- _Exercise instructions_: Lines in which "None" appears should be pulled from the data below.

- _Input for this task_:
(* ===== verification/AuditTrail.v ===== *)
(** * Audit evidence and response recommendation

    [models/audit_event.py], [services/audit_service.py] with its in-memory repository, and
    [services/response_service.py].  The repository is append-only: its state is the list of
    events in the order they were appended. *)

From S2P Require Import Prelude Models Policy.
Local Open Scope Z_scope.

(** ** Audit events *)

Record AuditEvent := mkAudit {
  au_event_id : string;
  au_session_id : string;
  au_agent_id : string;
  au_requested_tool_id : string;
  au_tool_id : option string;
  au_tool_version : option string;
  au_decision : Decision;
  au_timestamp : Z;
}.

(** The model's validator: a version cannot resolve without the family it belongs to. *)
Definition new_audit_event (e : AuditEvent) : result AuditEvent :=
  match au_tool_version e, au_tool_id e with
  | Some _, None => Err ValueError
  | _, _ => Ok e
  end.

Abbreviation AuditLog := (list AuditEvent).

Definition audit_append (e : AuditEvent) (l : AuditLog) : AuditLog := l ++ [e].
Definition audit_get (id : string) (l : AuditLog) : option AuditEvent :=
  List.find (fun e => bool_decide (au_event_id e = id)) l.

(** The key [(timestamp, event_id)]. *)
Definition audit_leb (e f : AuditEvent) : bool :=
  pair_leb (au_timestamp e, au_event_id e) (au_timestamp f, au_event_id f).

(** Python's [l[a:b]]: negative bounds count from the end, bounds outside are clipped. *)
Definition slice_bound (n len : Z) : nat :=
  Z.to_nat (if n <? 0 then Z.max 0 (n + len) else Z.min n len).
Definition py_slice {A} (a b : Z) (l : list A) : list A :=
  let len := Z.of_nat (length l) in
  drop (slice_bound a len) (take (slice_bound b len) l).

Definition keep_audit (session agent : option string) (l : AuditLog) : AuditLog :=
  let l := match session with
           | Some s => List.filter (fun e => bool_decide (au_session_id e = s)) l
           | None => l end in
  match agent with
  | Some a => List.filter (fun e => bool_decide (au_agent_id e = a)) l
  | None => l
  end.

Definition audit_query (session agent : option string) (limit offset : Z) (l : AuditLog)
  : list AuditEvent :=
  py_slice offset (offset + limit) (sort_by audit_leb (keep_audit session agent l)).

(** ** AuditService *)

Definition record_audit_event (e : AuditEvent) (l : AuditLog) : AuditLog := audit_append e l.
Definition list_audit_events (session agent : option string) (limit offset : Z) (l : AuditLog)
  : list AuditEvent := audit_query session agent limit offset l.
Definition get_audit_event (id : string) (l : AuditLog) : option AuditEvent := audit_get id l.

(** ** ResponseService *)

Inductive ResponseType := MONITOR | ALERT | REQUIRE_APPROVAL | SUSPEND_AGENT.

#[global] Instance ResponseType_eq_dec : EqDecision ResponseType.
Proof. solve_decision. Defined.

Record ResponseAction := mkResponse {
  rs_session_id : string;
  rs_agent_id : string;
  rs_risk_level : RiskLevel;
  rs_response_type : ResponseType;
  rs_reason : string;
}.

Definition RESPONSE_TYPES (l : RiskLevel) : ResponseType :=
  match l with
  | RISK_LOW => MONITOR | RISK_MEDIUM => ALERT
  | RISK_HIGH => REQUIRE_APPROVAL | RISK_CRITICAL => SUSPEND_AGENT
  end.

Definition risk_level_value (l : RiskLevel) : string :=
  match l with
  | RISK_LOW => "LOW" | RISK_MEDIUM => "MEDIUM" | RISK_HIGH => "HIGH"
  | RISK_CRITICAL => "CRITICAL"
  end.

(** [response_type.value.lower().replace("_", " ")] *)
Definition response_words (t : ResponseType) : string :=
  match t with
  | MONITOR => "monitor" | ALERT => "alert" | REQUIRE_APPROVAL => "require approval"
  | SUSPEND_AGENT => "suspend agent"
  end.

Definition recommend_for_level (l : RiskLevel) (session agent : string) : ResponseAction :=
  mkResponse session agent l (RESPONSE_TYPES l)
    (risk_level_value l +:+ " risk requires " +:+ response_words (RESPONSE_TYPES l)).

(** ** Lemmas *)

Lemma pair_leb_total p q : pair_leb p q = true \/ pair_leb q p = true.
Proof.
  unfold pair_leb. destruct (Z.ltb_spec p.1 q.1), (Z.ltb_spec q.1 p.1); auto; try lia.
  apply str_leb_total.
Qed.

Lemma pair_leb_trans p q r : pair_leb p q = true -> pair_leb q r = true -> pair_leb p r = true.
Proof.
  unfold pair_leb. destruct (Z.ltb_spec p.1 q.1), (Z.ltb_spec q.1 p.1), (Z.ltb_spec q.1 r.1),
    (Z.ltb_spec r.1 q.1), (Z.ltb_spec p.1 r.1), (Z.ltb_spec r.1 p.1); try done; try lia.
  apply str_leb_trans.
Qed.

Lemma py_slice_nonneg {A} a b (l : list A) :
  0 <= a <= b -> py_slice a b l = take (Z.to_nat (b - a)) (drop (Z.to_nat a) l).
Proof.
  intros Hab. unfold py_slice, slice_bound.
  destruct (Z.ltb_spec a 0), (Z.ltb_spec b 0); try lia.
  destruct (decide (a <= Z.of_nat (length l))) as [Ha|Ha].
  - rewrite Z.min_l by done.
    destruct (decide (b <= Z.of_nat (length l))).
    + rewrite Z.min_l by lia. rewrite take_drop_commute. f_equal. f_equal. lia.
    + rewrite Z.min_r by lia. rewrite Nat2Z.id, take_ge by lia.
      rewrite take_ge; [done|]. rewrite length_drop. lia.
  - rewrite Z.min_r by lia. rewrite Nat2Z.id.
    rewrite (drop_ge l) by lia. rewrite take_nil.
    apply drop_ge. rewrite length_take. lia.
Qed.

(** Reading a log page by page reads exactly the ordered log. *)
Fixpoint audit_pages (session agent : option string) (limit : Z) (n : nat) (offset : Z)
    (l : AuditLog) : list AuditEvent :=
  match n with
  | O => []
  | S n => audit_query session agent limit offset l
             ++ audit_pages session agent limit n (offset + limit) l
  end.

Lemma audit_pages_drop session agent limit n offset l :
  0 < limit -> 0 <= offset ->
  audit_pages session agent limit n offset l =
  take (n * Z.to_nat limit) (drop (Z.to_nat offset) (sort_by audit_leb (keep_audit session agent l))).
Proof.
  intros Hl. revert offset. induction n as [|n IH]; intros offset Ho; [done|]. cbn [audit_pages].
  rewrite IH by lia. unfold audit_query. rewrite py_slice_nonneg by lia.
  replace (Z.to_nat (offset + limit - offset)) with (Z.to_nat limit) by lia.
  replace (Z.to_nat (offset + limit)) with (Z.to_nat offset + Z.to_nat limit)%nat by lia.
  rewrite <- drop_drop.
  replace (S n * Z.to_nat limit)%nat with (Z.to_nat limit + n * Z.to_nat limit)%nat by lia.
  by rewrite take_take_drop.
Qed.

(** ** Properties *)

(** Reading audit evidence page by page loses and repeats nothing: for a positive page
    size and enough pages, the pages together are exactly the matching events, in ascending
    (timestamp, event id) order, and no page is longer than the limit. *)
Theorem audit_pages_complete (session agent : option string) (limit : Z) (n : nat) (l : AuditLog) :
  0 < limit -> Z.of_nat (length l) <= Z.of_nat n * limit ->
  let pages := audit_pages session agent limit n 0 l in
  pages ≡ₚ keep_audit session agent l /\
  StronglySorted (fun e f => audit_leb e f = true) pages /\
  forall offset, 0 <= offset ->
    Z.of_nat (length (list_audit_events session agent limit offset l)) <= limit.
Proof.
  intros Hl Hn. cbv zeta. rewrite audit_pages_drop by lia. rewrite drop_0.
  assert (length (sort_by audit_leb (keep_audit session agent l)) <= length l)%nat as Hlen.
  { rewrite sort_by_perm. unfold keep_audit.
    destruct session, agent; rewrite ?List.filter_length_le; auto using List.filter_length_le. }
  rewrite take_ge by nia. split_and!.
  - apply sort_by_perm.
  - apply sort_by_sorted; intros; [apply pair_leb_total|by eapply pair_leb_trans].
  - intros offset Ho. unfold list_audit_events, audit_query. rewrite py_slice_nonneg by lia.
    rewrite length_take. lia.
Qed.

Definition demo_audit (id agent : string) (at_ : Z) : AuditEvent :=
  mkAudit id "s" agent "file_read" None None DENY at_.
Definition demo_log : AuditLog :=
  [demo_audit "e3" "a" 30; demo_audit "e1" "a" 10; demo_audit "e2" "b" 20; demo_audit "e4" "a" 10].

Lemma audit_pages_complete_witness :
  let pages := audit_pages None (Some "a"%string) 2 2 0 demo_log in
  au_event_id <$> pages = ["e1"; "e4"; "e3"]%string /\
  pages ≡ₚ keep_audit None (Some "a"%string) demo_log /\
  StronglySorted (fun e f => audit_leb e f = true) pages /\
  forall offset, 0 <= offset ->
    Z.of_nat (length (list_audit_events None (Some "a"%string) 2 offset demo_log)) <= 2.
Proof.
  split; [by vm_compute|].
  apply (audit_pages_complete None (Some "a"%string) 2 2 demo_log); by vm_compute.
Defined.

- _Result for this exercise_:
  | Some _, None => Err ValueError
           | None => l end in
  | None => l
  mkAudit id "s" agent "file_read" None None DENY at_.
  let pages := audit_pages None (Some "a"%string) 2 2 0 demo_log in
  pages ≡ₚ keep_audit None (Some "a"%string) demo_log /\
    Z.of_nat (length (list_audit_events None (Some "a"%string) 2 offset demo_log)) <= 2.
  apply (audit_pages_complete None (Some "a"%string) 2 2 demo_log); by vm_compute.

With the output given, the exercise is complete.